To kill my fifteen minutes, I chose to do something useful, like moving a load of towels to the dryer and making myself some toast. The bread I’d be toasting was a gorgeous hand-crafted country sourdough loaf I bought yesterday from Evergreen Butcher and Baker. I told them they need to rent the place next door, where they could employ the third member of their holy trinity, the “Candlestick Maker.” The girl in the bakery laughed and told me her roommate had said that, too. The bread has that homemade substance you envision in an artisan loaf, but is light and airy, too. I forced the toast up from the toaster after what I determined was an interminable wait. I had two thin pats of butter ready to go and minced them for easy dispersing over the hot bread. I sprinkled a little salt over the top as I stood there watching the butter slowly melt, and helped it along with a knife, so I could eat it quicker and to uniformly spread the salt.

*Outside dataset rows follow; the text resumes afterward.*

(** A stretch [p, q) of the source that every edit lies before or behind
    stands in the rebuilt buffer as it was, moved by what the edits before
    it add. *)
Lemma rebuild_to_untouched (src : list ascii) (p q : nat) (asc : list Replacement) :
  forall pos stop : nat,
    (pos <= p)%nat -> (p <= q)%nat -> (q <= stop)%nat -> (stop <= length src)%nat ->
    in_source_order asc ->
    Forall (valid_edit stop) asc ->
    Forall (fun r => Z.of_nat pos <= beginOffset r) asc ->
    Forall (fun r => endOffset r <= Z.of_nat p \/ Z.of_nat q <= beginOffset r) asc ->
    exists pre post,
      rebuild_to src pos asc stop = pre ++ take (q - p) (drop p src) ++ post /\
      Z.of_nat (length pre)
      = Z.of_nat p - Z.of_nat pos
        + total_growth (filter (fun r => endOffset r <= Z.of_nat p) asc).
Proof.
  induction asc as [|r rest IH];
    intros pos stop Hpos Hpq Hq Hstop Hord Hvalid Hfrom Hall; simpl rebuild_to.
  - exists (take (p - pos) (drop pos src)), (take (stop - q) (drop q src)).
    split; [apply take_between; assumption|].
    rewrite length_take, length_drop. simpl. lia.
  - apply StronglySorted_inv in Hord as [Hord Hhd].
    apply Forall_cons in Hvalid as [(H0 & H1 & H2) Hvalid].
    apply Forall_cons in Hfrom as [Hb Hfrom].
    apply Forall_cons in Hall as [Hr Hall].
    assert (Hnext : Forall (fun r' => endOffset r <= beginOffset r') rest)
      by (eapply Forall_impl; [exact Hhd|]; intros r' Hr'; exact Hr').
    destruct (decide (endOffset r <= Z.of_nat p)) as [Hbefore|Hbehind].
    + rewrite filter_cons_True by exact Hbefore.
      destruct (IH (Z.to_nat (endOffset r)) stop) as (pre & post & Heq & Hlen);
        try assumption; try lia.
      { eapply Forall_impl; [exact Hnext|]. intros r' Hr'. cbv beta in *. lia. }
      exists (take (Z.to_nat (beginOffset r) - pos) (drop pos src)
                ++ list_ascii_of_string (newValue r) ++ pre), post.
      split; [rewrite Heq, <- !app_assoc; reflexivity|].
      rewrite !length_app, length_take, length_drop, !Nat2Z.inj_add.
      simpl total_growth. unfold growth at 1, strlen.
      rewrite (String_length_bytes (newValue r)). lia.
    + destruct Hr as [Hr|Hr]; [contradiction|].
      rewrite filter_cons_False by exact Hbehind.
      rewrite filter_none.
      2:{ apply Forall_forall. intros r' Hr'.
          pose proof (proj1 (Forall_forall _ _) Hnext r' Hr') as Hn.
          pose proof (proj1 (Forall_forall _ _) Hvalid r' Hr') as (_ & Hv & _).
          cbv beta in *. lia. }
      exists (take (p - pos) (drop pos src)),
             (take (Z.to_nat (beginOffset r) - q) (drop q src)
                ++ list_ascii_of_string (newValue r)
                ++ rebuild_to src (Z.to_nat (endOffset r)) rest stop).
      split.
      * rewrite (take_between src pos p q (Z.to_nat (beginOffset r))) by lia.
        rewrite <- !app_assoc. reflexivity.
      * rewrite length_take, length_drop. simpl. lia.
Qed.

Section ReferencePass.

Variable newcap : nat -> nat -> nat.
Variable sort_Slice :
  (Replacement -> Replacement -> bool) -> list Replacement -> list Replacement.
Hypothesis sort_Slice_perm :
  forall l, Permutation (sort_Slice less l) l.
Hypothesis sort_Slice_sorted :
  forall l, StronglySorted (fun a b => beginOffset b <= beginOffset a)
                           (sort_Slice less l).

(** In the output of the applier a stretch of the source that no edit
    reaches stands at its offset plus what the edits before it add. *)
Lemma applyReplacements_untouched (ctx : Context) (out : ByteSlice) (p q : nat) :
  Forall (valid_edit (len (source ctx))) (replacements ctx) ->
  non_overlapping (replacements ctx) ->
  NoDup (map beginOffset (replacements ctx)) ->
  applyReplacements newcap sort_Slice ctx = Ret out ->
  (p <= q)%nat -> (q <= len (source ctx))%nat ->
  Forall (fun r => endOffset r <= Z.of_nat p \/ Z.of_nat q <= beginOffset r)
         (replacements ctx) ->
  take (q - p)
       (drop (Z.to_nat (Z.of_nat p
                        + total_growth (filter (fun r => endOffset r <= Z.of_nat p)
                                               (replacements ctx))))
             (elems out))
  = take (q - p) (drop p (elems (source ctx))).
Proof.
  intros Hvalid Hno Hnd Hout Hpq Hq Hall.
  destruct (applyReplacements_rebuilds newcap sort_Slice sort_Slice_perm
              sort_Slice_sorted ctx Hvalid Hno Hnd) as (out0 & Hout0 & Hord & Hel).
  rewrite Hout in Hout0. injection Hout0 as <-.
  assert (Hperm : Permutation (reverse (sort_Slice less (replacements ctx)))
                              (replacements ctx))
    by (rewrite reverse_Permutation; apply sort_Slice_perm).
  unfold len in Hq.
  destruct (rebuild_to_untouched (elems (source ctx)) p q
              (reverse (sort_Slice less (replacements ctx))) 0
              (length (elems (source ctx))))
    as (pre & post & Heq & Hlen); try lia; try assumption.
  - rewrite Hperm. exact Hvalid.
  - rewrite Hperm. eapply Forall_impl; [exact Hvalid|].
    intros r (H0 & _). simpl. exact H0.
  - rewrite Hperm. exact Hall.
  - assert (Hf : Permutation
                   (filter (fun r => endOffset r <= Z.of_nat p)
                           (reverse (sort_Slice less (replacements ctx))))
                   (filter (fun r => endOffset r <= Z.of_nat p) (replacements ctx)))
      by (now rewrite Hperm).
    rewrite (total_growth_perm _ _ Hf) in Hlen.
    rewrite Hel. unfold rebuild. rewrite Heq.
    rewrite drop_app_length' by lia.
    apply take_app_length'. rewrite length_take, length_drop. lia.
Qed.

I stood at the counter to deliberately eat the toast, one luscious bite at a time, salt and butter finding its way into the cavernous pockets of this sumptuous slice. I heard the dryer spinning on the other side of the wall and I heard the crunch of warm toast bites in stereo inside my head. I had thought to pop in two slices, but I don’t think a second slice would have compared, and my toast fascination and amazement would have been largely diluted. Sated, I slowly wandered back upstairs, back to the Brooklyn, Sydney, Paris and even a handful of Georgia Creative Mornings Zoomers. The screen slowly woke up and the chats began to flow. We’d each noticed different things, me, the hypnotic quality of towels tumbling in a dryer as slowly melting butter and salt sank into toast air pockets. We each were revived from this quarter of an hour, which offered a fascinating meditative hyper-focus where we could find a simple pocket of stillness and become reacquainted with our wide-open hearts, and minds, and eyes.
Throughout the session, a few quotes were offered up, and I jotted them down.
1) Whatever interests you is your future self-seeking to manifest itself in the present.
2) Sometimes you have to turn something off to turn something on.
3) Don’t stick with what we know.
4) Be patient with yourself.
5) Sit with your discomfort.
6) New things can be built up around the things we already have.
7) How am I moving forward for myself?
8) You know where to go. You can steer.
9) Put what’s inside you outside you so you can see it.
10) Creativity is that rare phenomenon where teacher and student reside in the same human.
Have yourself a wondrous weekend and maybe some toast.
4 thoughts on “Toast Points”
How do you do it? I followed you through the whole exercise so I now must make a piece of toast with butter and salt.
Oh great! How’d it go? You’ll have to report back on that toast. Bon appetit!
That awareness of the toast is what it’s all supposed to be about. Mindful eating as a way of opening up to the here and now. Same with the lamp…though not that you’d eat an heirloom, unless it were a tomato. Lovely writing, and beautiful observations, Susan.
Thanks for reading, Tommy. I’m gonna go for another slice today and see if I can summon the magic again.